Where do business schools go now?
Right now, for MBA students who want to earn MBA-grad salaries (to pay down student loans, if for no other reason) while honoring their inner conscientious capitalist, studying sustainable development and climate finance may be the most expedient options. Sustainable investing is now a multi-trillion dollar industry, and companies are turning to business schools for recruits who understand the financing requirements for renewable energy projects or can calculate a company’s risk of losses connected to climate change, the New York Times reports.

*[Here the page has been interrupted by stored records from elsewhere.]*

(** The data term of a column of the frame, whenever there is one. *)
Lemma column_data_max_length_value pandas df col m :
  col ∈ df ->
  column_data_max_length pandas df (label col) = Return m -> m = data_max_length col.
Proof.
  intros Hin. unfold column_data_max_length.
  assert (Hsel : col ∈ getitem df (label col)).
  { unfold getitem. apply list_elem_of_In, List.filter_In. split.
    - by apply list_elem_of_In.
    - by apply bool_decide_eq_true. }
  assert (Hframe : forall frame, col ∈ frame ->
            (if empty frame then Return 0 else Raise (frame_error pandas)) = Return m ->
            m = data_max_length col).
  { intros frame Hcol. destruct (empty frame) eqn:He; [|discriminate]. intros [= <-].
    unfold empty in He. rewrite forallb_forall in He.
    specialize (He col (proj1 (list_elem_of_In _ _) Hcol)).
    unfold data_max_length. by destruct (cells col). }
  destruct (getitem df (label col)) as [|c [|c' frame]] eqn:Hg.
  - by apply elem_of_nil in Hsel.
  - apply list_elem_of_singleton in Hsel as <-. by intros [= <-].
  - by apply Hframe.
Qed.

(** A pass of the loop that does not raise sets the width of its column
    by the formula. *)
Lemma adjust_column_sets pandas df info max_width idx col ws ws' :
  col ∈ df ->
  adjust_column pandas (column_comment_dict df info) max_width df idx col ws
  = (Return tt, ws') ->
  ws' = <[idx := Z.min (Z.max (calculate_display_width (label col))
                              (data_max_length col) + 2) max_width]> ws.
Proof.
  intros Hin. unfold adjust_column, get_column_letter, bind, lift, modify.
  case_decide; [|discriminate].
  destruct (column_data_max_length pandas df (label col)) as [m|e] eqn:Hm; [|discriminate].
  apply column_data_max_length_value in Hm; [|exact Hin]. subst m.
  rewrite column_comment_get. by intros [= <-].
Qed.

Lemma set_widths_footprint pandas df info max_width cols idx ws :
  (forall col, col ∈ cols -> col ∈ df) ->
  exists n : nat,
    ((fst (set_widths pandas (column_comment_dict df info) max_width df idx cols ws)
      = Return tt /\ n = length cols)
     \/ (exists e,
           fst (set_widths pandas (column_comment_dict df info) max_width df idx cols ws)
           = Raise e /\ (n < length cols)%nat))
    /\ forall k : nat,
         if decide (idx <= k < idx + n)%nat
         then exists col,
                cols !! (k - idx)%nat = Some col
                /\ snd (set_widths pandas (column_comment_dict df info) max_width df idx cols ws)
                     !! k
                   = Some (Z.min (Z.max (calculate_display_width (label col))
                                        (data_max_length col) + 2) max_width)
         else snd (set_widths pandas (column_comment_dict df info) max_width df idx cols ws)
                !! k = ws !! k.
Proof.
  revert idx ws. induction cols as [|c cols IH]; intros idx ws Hsub.
  - exists 0%nat. split; [left; by split|]. intros k. case_decide; [lia | reflexivity].
  - cbn [set_widths]. unfold bind.
    destruct (adjust_column pandas (column_comment_dict df info) max_width df idx c ws)
      as [[[]|e] ws1] eqn:Hstep.
    + apply adjust_column_sets in Hstep; [|apply Hsub; left]. subst ws1.
      destruct (IH (S idx) (<[idx := Z.min (Z.max (calculate_display_width (label c))
                                                (data_max_length c) + 2) max_width]> ws))
        as (n & Hres & Hk); [intros col Hcol; apply Hsub; by right|].
      exists (S n). split.
      * destruct Hres as [[Hr ->] | (e & Hr & Hn)]; [left; by split|].
        right. exists e. split; [exact Hr | cbn; lia].
      * intros k. destruct (decide (idx <= k < idx + S n)%nat) as [Hin|Hin];
          specialize (Hk k).
        -- destruct (decide (k = idx)) as [->|Hne].
           ++ exists c. rewrite Nat.sub_diag. split; [reflexivity|].
              rewrite set_widths_before by lia. apply lookup_insert_eq.
           ++ rewrite decide_True in Hk by lia. destruct Hk as (col & Hcol & Hw).
              exists col. split; [|exact Hw].
              replace (k - idx)%nat with (S (k - S idx)) by lia. exact Hcol.
        -- rewrite decide_False in Hk by lia. rewrite Hk. apply lookup_insert_ne. lia.
    + exists 0%nat. split; [right; exists e; split; [reflexivity | cbn; lia]|].
      intros k. case_decide; [lia|].
      destruct (adjust_column_cases pandas (column_comment_dict df info) max_width df idx c)
        as [[e' He'] | [w Hw]].
      * rewrite He' in Hstep. by injection Hstep as _ <-.
      * rewrite Hw in Hstep. discriminate.
Qed.

(** X4. [adjust_column_widths] sets the widths of the columns 1 to [n], each
    by the formula, for some [n] up to [len(df.columns)], and leaves every
    other entry of the sheet's column dimensions as it was; [n] is
    [len(df.columns)] when the call returns, and less when it raises. *)
Theorem adjust_column_widths_footprint
    (pandas : pandas_version) (worksheet : gmap nat Z) (df : dataframe)
    (columns_info : option (list column_info)) (max_width : Z) :
  exists n : nat,
    ((fst (adjust_column_widths pandas worksheet df columns_info max_width) = Return tt
      /\ n = length df)
     \/ (exists e,
           fst (adjust_column_widths pandas worksheet df columns_info max_width) = Raise e
           /\ (n < length df)%nat))
    /\ forall k : nat,
         if decide (1 <= k <= n)%nat
         then exists col,
                df !! pred k = Some col
                /\ snd (adjust_column_widths pandas worksheet df columns_info max_width) !! k
                   = Some (Z.min (Z.max (calculate_display_width (label col))
                                        (data_max_length col) + 2) max_width)
         else snd (adjust_column_widths pandas worksheet df columns_info max_width) !! k
              = worksheet !! k.
Proof.
  unfold adjust_column_widths.
  destruct (set_widths_footprint pandas df columns_info max_width df 1 worksheet)
    as (n & Hres & Hk); [done|].
  exists n. split; [exact Hres|]. intros k.
  destruct (decide (1 <= k <= n)%nat); specialize (Hk k).
  - rewrite decide_True in Hk by lia. destruct Hk as (col & Hcol & Hw).
    exists col. split; [|exact Hw]. by replace (pred k) with (k - 1)%nat by lia.
  - by rewrite decide_False in Hk by lia.
Qed.

(** X5. Adjusting the widths of a sheet twice, for the same dataset and
    cap, gives the same outcome and the same sheet as adjusting them once. *)
Theorem adjust_column_widths_idempotent
    (pandas : pandas_version) (worksheet : gmap nat Z) (df : dataframe)
    (columns_info : option (list column_info)) (max_width : Z) :
  adjust_column_widths pandas
    (snd (adjust_column_widths pandas worksheet df columns_info max_width))
    df columns_info max_width
  = adjust_column_widths pandas worksheet df columns_info max_width.
Proof.
  unfold adjust_column_widths.
  set (d := column_comment_dict df columns_info).
  assert (Hloop : forall cols idx ws,
            set_widths pandas d max_width df idx cols
              (snd (set_widths pandas d max_width df idx cols ws))
            = set_widths pandas d max_width df idx cols ws); [|apply Hloop].
  induction cols as [|c cols IH]; intros idx ws; [reflexivity|].
  cbn [set_widths]. unfold bind.
  destruct (adjust_column_cases pandas d max_width df idx c) as [[e He] | [w Hw]].
  - by rewrite !He.
  - rewrite !Hw.
    assert (<[idx := w]> (snd (set_widths pandas d max_width df (S idx) cols (<[idx := w]> ws)))
            = snd (set_widths pandas d max_width df (S idx) cols (<[idx := w]> ws))) as ->.
    { apply insert_id. rewrite set_widths_before by lia. apply lookup_insert_eq. }
    apply IH.
Qed.

Lemma data_max_length_nonneg col : 0 <= data_max_length col.
Proof.
  unfold data_max_length. destruct (cells col) as [|c cs]; cbn; [lia|].
  pose proof (series_max_upper (calculate_display_width c) (calculate_display_width <$> cs))
    as [H _].
  pose proof (calculate_display_width_nonneg c). lia.
Qed.

(** X6. In a dataset of distinct labels and at most 18278 columns, every
    column is at least [min(2, max_width)] wide, at least
    [min(header width + 2, max_width)], and at least
    [min(cell width + 2, max_width)] for each of its cells: no header or cell
    is cut unless the cap applies. *)
Theorem adjust_column_widths_lower_bound
    (pandas : pandas_version) (worksheet : gmap nat Z) (df : dataframe)
    (columns_info : option (list column_info)) (max_width : Z)
    (i : nat) (col : series) :
  NoDup (label <$> df) ->
  Z.of_nat (length df) <= 18278 ->
  df !! i = Some col ->
  exists w,
    snd (adjust_column_widths pandas worksheet df columns_info max_width) !! S i = Some w
    /\ Z.min 2 max_width <= w
    /\ Z.min (calculate_display_width (label col) + 2) max_width <= w
    /\ Forall (fun c => Z.min (calculate_display_width c + 2) max_width <= w) (cells col).
Proof.
  intros Hnd Hlen Hi.
  exists (Z.min (Z.max (calculate_display_width (label col)) (data_max_length col) + 2)
                max_width).
  split.
  - by apply adjust_column_widths_ok.
  - pose proof (calculate_display_width_nonneg (label col)).
    pose proof (data_max_length_nonneg col).
    split; [lia|]. split; [lia|].
    destruct (data_max_length_spec col) as [_ Hmax].
    destruct (cells col) as [|c cs] eqn:Hc; [constructor|].
    destruct Hmax as [Hall _]; [done|].
    eapply Forall_impl; [exact Hall|]. cbn. intros x Hx. lia.
Qed.




End MoreColumnWidths.

(** ** The connection manager, whitespace and the table description *)

Section MoreConnectionManager.
Import Py HiveConnection.

(** X7. With secrets that cannot be read, a [null] document, an empty or
    missing [hive] entry, or a missing or empty host, user name or password,
    the connection manager raises [ValueError] before it does anything with
    the server: no session is opened or closed and the caller's block does
    not run. Nothing is printed either, unless reading the secrets raised an
    [Exception], which [load_secrets] prints; an error that is not an
    [Exception] passes through, unprinted. *)
Theorem get_hive_connection_rejects_incomplete_secrets
    {A} (E : env) (body : conn -> result A) (f : frame) :
  validated E = false ->
  get_hive_connection E body f
  = match read_secrets E with
    | Return _ => (Raise ValueError, f)
    | Raise e =>
        if is_Exception e
        then (Raise ValueError,
              {| connection := connection f; events := events f ++ [PrintSecretsError e] |})
        else (Raise e, f)
    end.
Proof.
  unfold validated, get_hive_connection, load_secrets, try_except, bind, lift, ret, emit,
    modify, raise.
  destruct (read_secrets E) as [[secrets|]|e]; [|reflexivity|by destruct (is_Exception e)].
  cbn zeta. destruct (decide (default ∅ (secrets !! "hive"%string) = ∅)); [reflexivity|].
  intros ->. reflexivity.
Qed.

Example get_hive_connection_no_password :
  get_hive_connection MoreSamples.no_password (fun _ => Return tt) frame0
  = (Raise ValueError, frame0).
Proof. vm_compute. reflexivity. Qed.

(** X8. When the session opens, it is closed exactly once, and no other
    session is closed, whatever the caller's block does; the caller gets
    the outcome of its own block, unless closing the session raises, in
    which case it gets that error. *)
Theorem get_hive_connection_releases_session
    {A} (E : env) (body : conn -> result A) (c : conn) :
  validated E = true ->
  (forall host port username password,
     hive_Connection E host port username password = Return c) ->
  close_count c (events (snd (get_hive_connection E body frame0))) = 1%nat
  /\ (forall c', c' <> c ->
        close_count c' (events (snd (get_hive_connection E body frame0))) = 0%nat)
  /\ fst (get_hive_connection E body frame0)
     = match connection_close E c with
       | Some e => Raise e
       | None => body c
       end.
Proof.
  intros Hv Hopen.
  destruct (get_hive_connection_closes_once E body c Hv Hopen) as [Hone Hres].
  split; [exact Hone|]. split; [|exact Hres].
  intros c' Hne.
  destruct (get_hive_connection_validated E body Hv) as (h & p & u & w & Hrun). rewrite !Hrun.
  unfold try_finally, try_except, bind, lift, lift_unit, emit, assign_connection,
    read_connection, modify, raise, frame0. cbn.
  rewrite Hopen. cbn.
  destruct (body c) as [a|e]; cbn.
  - destruct (connection_close E c); cbn; by rewrite bool_decide_eq_false_2.
  - destruct (is_Exception e); cbn;
      destruct (connection_close E c); cbn; by rewrite bool_decide_eq_false_2.
Qed.

(** X9. An [Exception] raised by the caller's own block is printed with
    the message for a failed connection, before the session is closed; an
    error that is not an [Exception] is not printed. The closing message is
    printed only if closing succeeds. *)
Theorem get_hive_connection_reports_body_error
    {A} (E : env) (body : conn -> result A) (c : conn) (e : exn) :
  validated E = true ->
  (forall host port username password,
     hive_Connection E host port username password = Return c) ->
  body c = Raise e ->
  exists host port,
    events (snd (get_hive_connection E body frame0))
    = PrintConnecting host port
      :: (if is_Exception e then [PrintConnectError e] else [])
      ++ CallClose c
      :: match connection_close E c with
         | None => [PrintClosed]
         | Some _ => []
         end.
Proof.
  intros Hv Hopen Hbody.
  destruct (get_hive_connection_validated E body Hv) as (h & p & u & w & Hrun). rewrite !Hrun.
  exists h, p.
  unfold try_finally, try_except, bind, lift, lift_unit, emit, assign_connection,
    read_connection, modify, raise, frame0. cbn.
  rewrite Hopen. cbn. rewrite Hbody.
  destruct (is_Exception e); cbn; by destruct (connection_close E c).
Qed.

End MoreConnectionManager.

Section Strip.
Import Whitespace.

But other kinds of change have been slower. Perhaps that’s because some basic assumptions, including “the desirability of having a free market and a bias against government intervention in the economy” remain baked into business school teaching, says Todd Bridgman, a professor of management at the Victoria University of Wellington. At most schools, students can graduate without studying other ideologies and economic models, he notes. By contrast, Bridgman routinely introduces Marxian analysis, for example. He and Cummings have also researched forgotten, progressive lessons of early management thinkers who had more interest in human-centered organizations, sustainability and conservation, and social purpose.
Writing for the New Republic in 2018, a student at MIT Sloan called business schools “ideological institutions committed to a strict blend of social liberalism and economic conservatism” where debates over progressive issues are “performative.” In that case, it’s hard to imagine a day when business school grads become the kinds of corporate leaders who change now entrenched features of capitalism, like soaring CEO pay, for example, or the intense focus on quarterly share prices and investors at the expense of other stakeholders, including employees and the wider business ecosystem.
MBA programs have also made inroads with diversity and inclusion curriculum, but they have yet to take on racial justice, Paul Harper, a professor at the University of Pittsburgh Katz Graduate School of Business, argued in a recent interview for Poets and Quants, a news site dedicated to business schools. “What racial justice is going to mean for businesses and business schools? That knowledge is being created now,” he said.
Business, he added, can’t “play the role of leading society forward for the betterment of its citizens broadly, without owning up to the role that it has played in holding significant communities back and exploiting communities.”
Indeed, business professors should start “providing an education that’s honest and complete,” says Prieto. Capitalism deserves to be fully interrogated and its long destructive history—its use of slavery for the sake of profit, its use of child labor, the way it still enriches some nations at the expense of others—can’t be sugar coated. “It’s about teaching the truth and the whole truth, what we may see as the ugly parts or the embarrassing facts that will make some groups feel uncomfortable, because education is about learning.”
Business lessons ought to “always examine prejudice and racism, and the importance of being fair,” Phipps adds, “not as a cookie cutter diversity speech that gets squeezed in sometime later in the semester.”
She and Prieto are now speaking at business schools around the US, advocating for more to teach students about cooperative models of entrepreneurship, which Prieto says he has only found in course offerings outside the US. “It’s a business model that can actually help create a more just form of capitalism, one that focuses on solidarity,” he says.
That shouldn’t sound radical for modern business schools, but—at least for now—it is.
Editor’s note: This story has been updated to correct the name of the African American management thinker whose ideas now appear in several management textbooks, Charles Clinton Spaulding.